**WHAT THIS TASK INVOLVES**
Give back exactly the lines that run from the beginning of the entries to the line containing "w_self := w_self w;", both included, and nothing else.

Segment Start: RECORDS SHOWN

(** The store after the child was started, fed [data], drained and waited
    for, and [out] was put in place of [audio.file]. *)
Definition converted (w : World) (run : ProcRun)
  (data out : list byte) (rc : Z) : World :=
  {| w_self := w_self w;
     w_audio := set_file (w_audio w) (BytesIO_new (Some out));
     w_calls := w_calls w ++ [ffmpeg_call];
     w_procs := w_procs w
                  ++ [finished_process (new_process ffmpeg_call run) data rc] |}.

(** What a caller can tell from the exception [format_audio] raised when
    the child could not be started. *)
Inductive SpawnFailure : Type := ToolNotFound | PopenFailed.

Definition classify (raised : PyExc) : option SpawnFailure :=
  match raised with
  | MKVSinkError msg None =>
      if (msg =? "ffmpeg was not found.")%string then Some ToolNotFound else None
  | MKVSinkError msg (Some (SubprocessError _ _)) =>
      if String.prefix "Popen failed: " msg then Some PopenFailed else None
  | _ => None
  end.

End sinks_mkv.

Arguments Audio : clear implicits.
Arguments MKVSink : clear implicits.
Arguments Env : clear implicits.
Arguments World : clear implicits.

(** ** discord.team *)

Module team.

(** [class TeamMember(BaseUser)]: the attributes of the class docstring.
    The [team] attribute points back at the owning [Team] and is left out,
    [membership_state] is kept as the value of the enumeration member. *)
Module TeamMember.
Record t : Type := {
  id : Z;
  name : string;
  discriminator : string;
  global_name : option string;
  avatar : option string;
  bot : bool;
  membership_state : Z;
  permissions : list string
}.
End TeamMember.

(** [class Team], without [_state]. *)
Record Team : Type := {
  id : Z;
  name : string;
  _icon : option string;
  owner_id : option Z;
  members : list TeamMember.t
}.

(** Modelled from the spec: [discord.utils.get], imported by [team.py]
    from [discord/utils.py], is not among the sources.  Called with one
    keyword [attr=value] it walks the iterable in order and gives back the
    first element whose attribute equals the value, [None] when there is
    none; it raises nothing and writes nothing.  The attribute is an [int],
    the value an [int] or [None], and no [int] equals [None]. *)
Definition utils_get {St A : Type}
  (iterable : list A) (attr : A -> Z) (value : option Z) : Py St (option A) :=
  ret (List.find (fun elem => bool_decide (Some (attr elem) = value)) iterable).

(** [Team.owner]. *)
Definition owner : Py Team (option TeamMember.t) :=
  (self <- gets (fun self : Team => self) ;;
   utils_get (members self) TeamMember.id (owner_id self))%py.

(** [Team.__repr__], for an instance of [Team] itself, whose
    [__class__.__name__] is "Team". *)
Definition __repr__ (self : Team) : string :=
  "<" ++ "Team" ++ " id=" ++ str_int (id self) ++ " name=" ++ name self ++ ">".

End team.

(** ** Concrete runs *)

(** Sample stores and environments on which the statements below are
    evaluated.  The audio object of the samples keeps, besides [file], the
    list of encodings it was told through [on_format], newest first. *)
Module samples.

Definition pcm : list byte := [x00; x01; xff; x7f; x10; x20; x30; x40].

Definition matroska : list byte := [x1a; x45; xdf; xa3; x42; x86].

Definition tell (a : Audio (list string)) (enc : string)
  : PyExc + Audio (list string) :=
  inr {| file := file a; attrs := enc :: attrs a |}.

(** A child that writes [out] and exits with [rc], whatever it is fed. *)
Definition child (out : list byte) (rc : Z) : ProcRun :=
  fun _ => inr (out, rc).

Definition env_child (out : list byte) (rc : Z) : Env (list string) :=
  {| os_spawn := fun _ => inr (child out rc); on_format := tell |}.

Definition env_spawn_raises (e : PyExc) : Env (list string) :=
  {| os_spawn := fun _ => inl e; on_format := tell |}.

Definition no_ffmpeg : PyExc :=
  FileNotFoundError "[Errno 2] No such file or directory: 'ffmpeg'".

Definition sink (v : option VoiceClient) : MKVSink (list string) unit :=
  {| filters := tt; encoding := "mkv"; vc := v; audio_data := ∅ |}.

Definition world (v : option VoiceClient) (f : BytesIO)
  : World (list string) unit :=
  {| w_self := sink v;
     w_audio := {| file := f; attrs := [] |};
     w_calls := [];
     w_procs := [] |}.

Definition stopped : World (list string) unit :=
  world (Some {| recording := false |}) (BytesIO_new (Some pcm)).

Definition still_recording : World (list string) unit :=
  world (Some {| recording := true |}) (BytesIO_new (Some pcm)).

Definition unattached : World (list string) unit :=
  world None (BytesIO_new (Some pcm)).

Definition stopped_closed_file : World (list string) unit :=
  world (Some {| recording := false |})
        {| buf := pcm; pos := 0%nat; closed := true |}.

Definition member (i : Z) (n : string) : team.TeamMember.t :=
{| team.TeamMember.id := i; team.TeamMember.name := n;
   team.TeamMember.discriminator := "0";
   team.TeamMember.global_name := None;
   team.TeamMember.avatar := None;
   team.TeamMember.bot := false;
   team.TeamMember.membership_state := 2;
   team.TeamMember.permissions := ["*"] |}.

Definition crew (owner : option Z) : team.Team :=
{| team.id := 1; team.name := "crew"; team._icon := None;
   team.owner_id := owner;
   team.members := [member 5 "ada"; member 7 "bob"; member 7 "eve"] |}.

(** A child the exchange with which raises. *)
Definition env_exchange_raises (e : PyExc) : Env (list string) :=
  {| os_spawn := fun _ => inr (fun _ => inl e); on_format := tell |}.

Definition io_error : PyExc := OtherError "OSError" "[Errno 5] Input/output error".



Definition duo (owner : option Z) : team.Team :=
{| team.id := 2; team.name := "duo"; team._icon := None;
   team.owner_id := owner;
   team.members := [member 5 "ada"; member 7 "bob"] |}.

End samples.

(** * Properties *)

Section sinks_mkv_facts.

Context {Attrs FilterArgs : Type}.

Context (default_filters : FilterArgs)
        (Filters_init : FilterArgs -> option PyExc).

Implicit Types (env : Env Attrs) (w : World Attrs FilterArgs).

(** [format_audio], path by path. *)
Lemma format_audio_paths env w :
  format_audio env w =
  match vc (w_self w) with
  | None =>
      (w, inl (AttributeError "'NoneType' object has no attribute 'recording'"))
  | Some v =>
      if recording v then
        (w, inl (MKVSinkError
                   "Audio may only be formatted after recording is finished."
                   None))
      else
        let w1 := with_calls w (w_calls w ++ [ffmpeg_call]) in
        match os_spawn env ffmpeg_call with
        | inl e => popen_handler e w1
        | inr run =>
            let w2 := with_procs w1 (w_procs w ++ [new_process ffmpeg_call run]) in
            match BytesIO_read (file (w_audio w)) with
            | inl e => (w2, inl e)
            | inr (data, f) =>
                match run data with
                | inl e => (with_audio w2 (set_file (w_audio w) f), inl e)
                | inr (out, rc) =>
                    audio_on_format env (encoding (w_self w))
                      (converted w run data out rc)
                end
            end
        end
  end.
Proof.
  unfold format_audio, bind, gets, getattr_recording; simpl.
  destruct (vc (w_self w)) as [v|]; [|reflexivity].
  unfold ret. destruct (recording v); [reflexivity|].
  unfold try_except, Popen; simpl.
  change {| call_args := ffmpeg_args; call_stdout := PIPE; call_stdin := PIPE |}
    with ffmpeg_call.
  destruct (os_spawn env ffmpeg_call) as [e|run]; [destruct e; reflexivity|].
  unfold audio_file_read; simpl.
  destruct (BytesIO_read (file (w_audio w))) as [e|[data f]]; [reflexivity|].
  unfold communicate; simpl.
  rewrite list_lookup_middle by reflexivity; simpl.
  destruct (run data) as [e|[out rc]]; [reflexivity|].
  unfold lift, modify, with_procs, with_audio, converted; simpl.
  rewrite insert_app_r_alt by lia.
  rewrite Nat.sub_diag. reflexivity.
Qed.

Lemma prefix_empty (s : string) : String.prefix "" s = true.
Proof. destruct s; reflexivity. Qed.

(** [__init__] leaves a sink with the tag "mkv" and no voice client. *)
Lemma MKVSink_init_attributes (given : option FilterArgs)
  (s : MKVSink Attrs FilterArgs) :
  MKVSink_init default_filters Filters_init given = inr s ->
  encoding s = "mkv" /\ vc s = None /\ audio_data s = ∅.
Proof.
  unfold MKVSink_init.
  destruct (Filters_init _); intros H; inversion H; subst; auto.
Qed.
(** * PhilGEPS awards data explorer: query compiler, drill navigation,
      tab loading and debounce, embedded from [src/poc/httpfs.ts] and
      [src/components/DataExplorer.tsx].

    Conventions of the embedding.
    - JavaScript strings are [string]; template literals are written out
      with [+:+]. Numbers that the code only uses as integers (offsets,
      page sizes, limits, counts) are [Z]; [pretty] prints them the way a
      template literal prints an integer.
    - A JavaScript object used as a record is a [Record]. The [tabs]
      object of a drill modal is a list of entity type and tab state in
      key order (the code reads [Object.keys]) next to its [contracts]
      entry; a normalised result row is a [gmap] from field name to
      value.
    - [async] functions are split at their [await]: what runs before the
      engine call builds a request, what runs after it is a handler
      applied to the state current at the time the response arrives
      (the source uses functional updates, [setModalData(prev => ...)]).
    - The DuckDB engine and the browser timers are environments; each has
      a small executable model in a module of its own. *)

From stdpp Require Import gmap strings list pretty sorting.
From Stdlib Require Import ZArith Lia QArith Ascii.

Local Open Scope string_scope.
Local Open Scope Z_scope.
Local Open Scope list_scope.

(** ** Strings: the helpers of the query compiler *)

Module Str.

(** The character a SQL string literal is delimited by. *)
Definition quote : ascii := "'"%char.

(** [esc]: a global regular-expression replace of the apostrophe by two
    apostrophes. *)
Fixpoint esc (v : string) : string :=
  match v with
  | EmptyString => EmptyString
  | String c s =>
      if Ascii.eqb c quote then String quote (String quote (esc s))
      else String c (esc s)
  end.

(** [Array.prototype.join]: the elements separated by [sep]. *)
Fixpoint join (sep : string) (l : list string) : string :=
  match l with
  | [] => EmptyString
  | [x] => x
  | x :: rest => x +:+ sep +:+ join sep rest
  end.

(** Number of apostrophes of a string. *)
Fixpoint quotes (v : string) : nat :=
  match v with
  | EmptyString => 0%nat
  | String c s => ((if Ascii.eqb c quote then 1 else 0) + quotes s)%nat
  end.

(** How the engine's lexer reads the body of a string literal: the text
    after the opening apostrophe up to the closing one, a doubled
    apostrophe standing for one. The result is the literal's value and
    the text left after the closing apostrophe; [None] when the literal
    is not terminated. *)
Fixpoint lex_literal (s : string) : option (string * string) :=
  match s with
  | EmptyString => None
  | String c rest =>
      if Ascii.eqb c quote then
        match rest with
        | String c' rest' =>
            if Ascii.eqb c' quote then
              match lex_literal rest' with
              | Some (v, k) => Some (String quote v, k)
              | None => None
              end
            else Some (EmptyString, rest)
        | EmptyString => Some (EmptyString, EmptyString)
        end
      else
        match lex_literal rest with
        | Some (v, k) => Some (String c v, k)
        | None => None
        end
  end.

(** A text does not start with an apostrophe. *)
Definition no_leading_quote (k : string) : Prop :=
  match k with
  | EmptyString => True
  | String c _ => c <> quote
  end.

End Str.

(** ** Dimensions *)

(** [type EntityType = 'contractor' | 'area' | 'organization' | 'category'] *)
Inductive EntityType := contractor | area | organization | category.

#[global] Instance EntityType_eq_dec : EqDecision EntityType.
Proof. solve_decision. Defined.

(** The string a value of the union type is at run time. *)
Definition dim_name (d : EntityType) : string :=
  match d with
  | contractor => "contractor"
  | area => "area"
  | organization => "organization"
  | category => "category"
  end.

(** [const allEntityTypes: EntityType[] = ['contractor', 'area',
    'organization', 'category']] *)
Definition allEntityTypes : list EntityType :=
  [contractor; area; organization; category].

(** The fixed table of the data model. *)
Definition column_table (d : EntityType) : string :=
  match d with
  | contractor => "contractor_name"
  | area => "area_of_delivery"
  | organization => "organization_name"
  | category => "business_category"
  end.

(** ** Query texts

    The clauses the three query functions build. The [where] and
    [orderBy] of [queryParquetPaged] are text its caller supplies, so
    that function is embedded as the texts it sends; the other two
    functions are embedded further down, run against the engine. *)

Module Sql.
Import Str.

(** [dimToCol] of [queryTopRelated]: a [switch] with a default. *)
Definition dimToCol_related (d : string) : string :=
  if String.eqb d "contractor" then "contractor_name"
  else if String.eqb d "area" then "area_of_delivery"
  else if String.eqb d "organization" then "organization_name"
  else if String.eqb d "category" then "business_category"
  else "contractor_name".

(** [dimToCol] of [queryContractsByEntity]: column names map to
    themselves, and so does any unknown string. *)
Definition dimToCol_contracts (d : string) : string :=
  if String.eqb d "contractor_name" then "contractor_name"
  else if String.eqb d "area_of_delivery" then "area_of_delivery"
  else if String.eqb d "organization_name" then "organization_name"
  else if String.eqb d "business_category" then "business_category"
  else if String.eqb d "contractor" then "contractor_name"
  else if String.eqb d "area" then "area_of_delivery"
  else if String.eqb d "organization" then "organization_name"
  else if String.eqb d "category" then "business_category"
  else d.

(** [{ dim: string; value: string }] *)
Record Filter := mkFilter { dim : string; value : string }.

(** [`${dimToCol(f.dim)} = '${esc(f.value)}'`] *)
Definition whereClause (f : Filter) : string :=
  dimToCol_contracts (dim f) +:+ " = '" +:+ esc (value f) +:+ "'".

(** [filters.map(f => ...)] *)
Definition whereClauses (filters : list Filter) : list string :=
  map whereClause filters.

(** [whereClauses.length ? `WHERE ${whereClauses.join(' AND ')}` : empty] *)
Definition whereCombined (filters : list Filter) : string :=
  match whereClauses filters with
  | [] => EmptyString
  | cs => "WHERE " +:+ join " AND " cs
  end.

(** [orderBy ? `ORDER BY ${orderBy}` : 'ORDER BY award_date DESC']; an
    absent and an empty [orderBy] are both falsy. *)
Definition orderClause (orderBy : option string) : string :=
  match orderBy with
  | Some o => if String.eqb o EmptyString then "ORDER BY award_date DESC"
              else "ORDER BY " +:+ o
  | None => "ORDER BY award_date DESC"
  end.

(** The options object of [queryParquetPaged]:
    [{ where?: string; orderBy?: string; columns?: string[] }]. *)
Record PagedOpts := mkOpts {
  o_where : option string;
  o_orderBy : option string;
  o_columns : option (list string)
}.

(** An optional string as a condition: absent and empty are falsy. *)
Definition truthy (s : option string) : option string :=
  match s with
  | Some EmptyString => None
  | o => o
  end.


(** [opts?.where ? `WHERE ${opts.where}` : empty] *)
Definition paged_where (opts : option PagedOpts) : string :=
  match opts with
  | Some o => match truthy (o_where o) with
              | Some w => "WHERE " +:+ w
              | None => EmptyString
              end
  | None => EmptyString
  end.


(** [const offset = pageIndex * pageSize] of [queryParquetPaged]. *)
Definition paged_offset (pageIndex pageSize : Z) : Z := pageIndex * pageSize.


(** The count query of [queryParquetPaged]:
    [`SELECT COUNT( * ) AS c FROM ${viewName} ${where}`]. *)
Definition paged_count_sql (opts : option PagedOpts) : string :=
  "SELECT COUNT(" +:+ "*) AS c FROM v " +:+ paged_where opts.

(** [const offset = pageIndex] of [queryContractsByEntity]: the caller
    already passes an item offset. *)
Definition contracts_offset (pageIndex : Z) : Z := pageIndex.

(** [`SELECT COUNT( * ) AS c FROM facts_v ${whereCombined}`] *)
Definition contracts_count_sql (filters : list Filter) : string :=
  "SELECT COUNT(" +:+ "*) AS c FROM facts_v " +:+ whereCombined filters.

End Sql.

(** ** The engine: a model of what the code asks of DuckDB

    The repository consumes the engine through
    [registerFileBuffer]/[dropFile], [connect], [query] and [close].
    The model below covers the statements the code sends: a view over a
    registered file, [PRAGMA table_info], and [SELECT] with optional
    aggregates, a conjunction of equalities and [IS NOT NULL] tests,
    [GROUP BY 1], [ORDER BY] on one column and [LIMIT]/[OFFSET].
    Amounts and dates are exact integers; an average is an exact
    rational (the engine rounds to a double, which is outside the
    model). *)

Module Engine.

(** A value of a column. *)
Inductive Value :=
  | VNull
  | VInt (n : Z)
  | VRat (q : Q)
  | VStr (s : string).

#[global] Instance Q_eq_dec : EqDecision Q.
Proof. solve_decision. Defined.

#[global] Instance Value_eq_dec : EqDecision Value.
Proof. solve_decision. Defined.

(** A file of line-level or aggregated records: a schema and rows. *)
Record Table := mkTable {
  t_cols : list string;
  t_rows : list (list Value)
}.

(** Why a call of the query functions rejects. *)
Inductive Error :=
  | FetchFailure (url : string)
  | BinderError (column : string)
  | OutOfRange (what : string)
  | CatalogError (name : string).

Segment End: RECORDS SHOWN

**OUTPUT BELOW**
(** The store after the child was started, fed [data], drained and waited
    for, and [out] was put in place of [audio.file]. *)
Definition converted (w : World) (run : ProcRun)
  (data out : list byte) (rc : Z) : World :=
  {| w_self := w_self w;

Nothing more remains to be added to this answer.